> **Your task**
Among the records that follow, set down only the lines from the one containing "Definition task_status_path (node" to the one containing "guard eqb (ts_UPID", both included, exactly.

> **Data records**
(** ** The guard *)
Definition Guard (cfg : Config) (led : option string) (vmid : Z) (mode : Mode) : io outerE (res unit) :=
  let vm := "VM " +:+ itoa vmid in
  guard ValidVMID vmid orelse errorf ("VMID " +:+ itoa vmid +:+ " is not one of 690-699") in
  let? members := pve_call (readPool (Pool cfg)) orelse id in
  match member_node vmid members with
  | None => Ret (Er (errorf (vm +:+ " is not a qemu member of pool " +:+ Pool cfg)))
  | Some node =>
      guard eqb node (cfg_Node cfg) orelse errorf (vm +:+ " is on node " +:+ node +:+ ", not " +:+ cfg_Node cfg) in
      let tagged :=
        let? raw := pve_call (RawRequest "GET" (VMPath (cfg_Node cfg) vmid "config") ∅)
          orelse wrapf ("reading " +:+ vm +:+ "'s config failed") in
        match config_tags raw with
        | None => Ret (Er (wrapf (vm +:+ ": config has an unexpected shape") (errorf "json: cannot unmarshal")))
        | Some tags => guard tagsHave tags (Tag cfg) orelse errorf (vm +:+ " does not carry tag " +:+ Tag cfg) in Ret (Ok tt)
        end in
      match mode with
      | ModeTag => Ret (Ok tt)
      | ModeChange => tagged
      | ModeDestroy =>
          match led with
          | None => Ret (Er (errorf (vm +:+ ": destroying needs a created-VM ledger (--created-file) listing the VM")))
          | Some path =>
              let? created := Has path vmid orelse id in
              guard created orelse errorf (vm +:+ " was not created by this run; destroying it needs a fresh operator ask") in
              tagged
          end
      end
  end.

(** ** rawupid.go *)
Definition RawUPID (method path : string) (params : Values) : io pveE (res string) :=
  let? raw := RawRequest method path params orelse id in
  Ret match as_string raw with
      | Some upid => Ok upid
      | None => Er (errorf (method +:+ " " +:+ path +:+ ": expected a task UPID, got " +:+ compact raw))
      end.

(** ** goneproof.go *)
Definition upper_hex (c : ascii) : bool := is_digit c || in_range 65 70 c.
(** Neither a colon nor white space nor a control character. *)
Definition user_byte (c : ascii) : bool :=
  negb (is_byte 58 c || in_range 0 32 c || is_byte 127 c).
Definition nonempty_of (p : ascii → bool) (s : string) : bool := negb (eqb s "") && all_bytes p s.
(** The node, the type and the id. *)
Definition upidRE (upid : string) : option (string * string * string) :=
  match Split (byte 58) upid with
  | [u; node; pid; pstart; start; typ; id; user; last] =>
      if eqb u "UPID" && nonempty_of (λ c, is_alnum c || one_of ".-" c) node
         && all_bytes upper_hex pid && bool_decide (slen pid = 8) && all_bytes upper_hex pstart && bool_decide (8 ≤ slen pstart)
         && all_bytes upper_hex start && bool_decide (slen start = 8) && nonempty_of is_lower typ && nonempty_of is_digit id
         && nonempty_of user_byte user && eqb last ""
      then Some (node, typ, id) else None
  | _ => None
  end.
Record taskStatus :=
  { ts_UPID : string; ts_Type : string; ts_ID : string; ts_Node : string; ts_Status : string; ts_ExitStatus : string }.
Definition decode_status (j : json) : option taskStatus :=
  let dec l :=
    u ← struct_str "upid" l; t ← struct_str "type" l; i ← struct_str "id" l; n ← struct_str "node" l;
    s ← struct_str "status" l; e ← struct_str "exitstatus" l;
    Some {| ts_UPID := u; ts_Type := t; ts_ID := i; ts_Node := n; ts_Status := s; ts_ExitStatus := e |} in
  match j with JNull => dec [] | JObj l => dec l | _ => None end.
Definition task_status_path (node upid : string) : string := "/nodes/" +:+ node +:+ "/tasks/" +:+ path_escape upid +:+ "/status".
Definition DestroyTaskOK (cfg : Config) (vmid : Z) (upid : string) : io pveE (res unit) :=
  let vm := "VM " +:+ itoa vmid in
  match upidRE upid with
  | None => Ret (Er (errorf ("the destroy of " +:+ vm +:+ " printed no task UPID")))
  | Some (node, typ, id_) =>
      guard eqb node (cfg_Node cfg) && eqb typ "qmdestroy" && eqb id_ (itoa vmid) orelse
        errorf ("the destroy of " +:+ vm +:+ " printed " +:+ upid +:+ ", which is not a qmdestroy task for " +:+ vm +:+ " on " +:+ cfg_Node cfg) in
      let? raw := RawRequest "GET" (task_status_path (cfg_Node cfg) upid) ∅
        orelse wrapf ("the status of the destroy task " +:+ upid +:+ " could not be read") in
      match decode_status raw with
      | None => Ret (Er (wrapf ("the status of the destroy task " +:+ upid +:+ " has an unexpected shape") (errorf "json: cannot unmarshal")))
      | Some st =>
          guard eqb (ts_UPID st) upid && eqb (ts_Type st) "qmdestroy" && eqb (ts_ID st) (itoa vmid) && eqb (ts_Node st) (cfg_Node cfg)
                && eqb (ts_Status st) "stopped" && eqb (ts_ExitStatus st) "OK" orelse
            errorf ("the destroy task " +:+ upid +:+ " is not a stopped qmdestroy of " +:+ vm +:+ " on " +:+ cfg_Node cfg
              +:+ " with exitstatus OK (WARNINGS means a disk was not freed)") in
          Ret (Ok tt)
      end
  end.
Definition scalarEqualsInt (raw : json) (n : Z) : bool :=
  match raw with JNum s | JStr s => eqb s (itoa n) | _ => false end.
Definition VMIDFree (vmid : Z) : io pveE (res unit) :=
  let n := itoa vmid in
  let? raw := RawRequest "GET" "/cluster/nextid" (values [("vmid", n)])
    orelse wrapf ("/cluster/nextid did not answer 200 for VMID " +:+ n +:+ ": it is in use, or the read failed") in
  guard scalarEqualsInt raw vmid orelse errorf ("/cluster/nextid answered 200 for VMID " +:+ n +:+ ", but not with " +:+ n) in
  Ret (Ok tt).
(** No member is the VM, and each has a number. *)
Fixpoint not_listed (pool : string) (vmid : Z) (ms : list poolMember) : res unit :=
  match ms with
  | [] => Ok tt
  | m :: ms' =>
      match numericVMID (pm_VMID m) with
      | None => Er (errorf ("pool " +:+ pool +:+ ": a member's vmid is not a number (unexpected shape)"))
      | Some i =>
          guard^ negb (i =? vmid)%Z orelse errorf ("pool " +:+ pool +:+ " still lists VM " +:+ itoa vmid) in not_listed pool vmid ms'
      end
  end.
Definition VMGone (cfg : Config) (vmid : Z) (upid : string) : io pveE (res unit) :=
  let? _ := DestroyTaskOK cfg vmid upid orelse id in
  let? _ := VMIDFree vmid orelse id in
  let? members := readPool (Pool cfg) orelse id in
  Ret (not_listed (Pool cfg) vmid members).
(** * Properties *)
(** C31: a VM is created from a set of fields exactly when each of them is a string without a
    control character and of a form the harness lists: a plain setting; a disk that is none,
    the installer's CD, a new volume of the required storage, or an import of a cloud image
    into it, whose other options name no volume; a NIC with exactly one bridge option, whose
    value is one of the words of the list of bridges or several neighbouring words of it (the
    latter is a divergence from what the comment says, see [bridges_in_one]); and no [delete]
    of a disk or of an unlisted field. The keys of each class are spelled out: any other key
    is refused. *)
Theorem ScreenCreate_iff obj storage bridges :
  ScreenCreate obj storage bridges = Ok tt ↔
  ∀ key raw, obj !! key = Some raw → ∃ value, raw = JStr value ∧ field_ok storage bridges true false key value.
Proof.
  unfold ScreenCreate. rewrite screen_all_iff. setoid_rewrite elem_of_map_to_list. split; intros H key raw Hr; specialize (H key raw Hr).
  - destruct raw; try done. apply screenField_iff in H. eauto.
  - destruct H as (value & -> & H). by apply screenField_iff.
Qed.
(** The same of a change of a VM's config, where a disk is set or deleted only on a VM that
    this run created. *)
Theorem ScreenConfig_iff fields storage bridges created :
  ScreenConfig fields storage bridges created = Ok tt ↔
  ∀ key value, fields !! key = Some value → field_ok storage bridges false created key value.
Proof.
  unfold ScreenConfig. rewrite screen_all_iff. setoid_rewrite elem_of_map_to_list. by setoid_rewrite screenField_iff.
Qed.

(** * Examples *)
Definition lab_disks (values : list string) : list bool := (λ v, DiskOK v "tank") <$> values.
Example disks_allowed :
  lab_disks ["tank:32"; "tank:cloudinit,media=cdrom"; "local:iso/pve-9.iso,media=cdrom"; "tank:0,import-from=local:import/d12.qcow2";
             "tank:8,"; "none,media=cdrom"] = repeat true 6.
Proof. vm_compute. reflexivity. Qed.
Example disks_refused :
  lab_disks ["other:32"; "tank:vm-690-disk-0"; "local:iso/../x.iso,media=cdrom"; "local:iso/pve-9.iso"; "tank:8,,media=cdrom";
             "tank:8,volume=other:1"; "tank:8,x=other:1"; "local:iso/a.iso,media=cdrom,import-from=local:import/d.raw"; "tank:8,ro"]
  = repeat false 9.
Proof. vm_compute. reflexivity. Qed.
(** A value that is several bridges in one passes for a bridge. *)
Example bridges_in_one : NetOK "virtio,bridge=vmbr0 vmbr1" "vmbr0 vmbr1" = true.
Proof. vm_compute. reflexivity. Qed.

> **Exercise response**
Definition task_status_path (node upid : string) : string := "/nodes/" +:+ node +:+ "/tasks/" +:+ path_escape upid +:+ "/status".
Definition DestroyTaskOK (cfg : Config) (vmid : Z) (upid : string) : io pveE (res unit) :=
  let vm := "VM " +:+ itoa vmid in
  match upidRE upid with
  | None => Ret (Er (errorf ("the destroy of " +:+ vm +:+ " printed no task UPID")))
  | Some (node, typ, id_) =>
      guard eqb node (cfg_Node cfg) && eqb typ "qmdestroy" && eqb id_ (itoa vmid) orelse
        errorf ("the destroy of " +:+ vm +:+ " printed " +:+ upid +:+ ", which is not a qmdestroy task for " +:+ vm +:+ " on " +:+ cfg_Node cfg) in
      let? raw := RawRequest "GET" (task_status_path (cfg_Node cfg) upid) ∅
        orelse wrapf ("the status of the destroy task " +:+ upid +:+ " could not be read") in
      match decode_status raw with
      | None => Ret (Er (wrapf ("the status of the destroy task " +:+ upid +:+ " has an unexpected shape") (errorf "json: cannot unmarshal")))
      | Some st =>
          guard eqb (ts_UPID st) upid && eqb (ts_Type st) "qmdestroy" && eqb (ts_ID st) (itoa vmid) && eqb (ts_Node st) (cfg_Node cfg)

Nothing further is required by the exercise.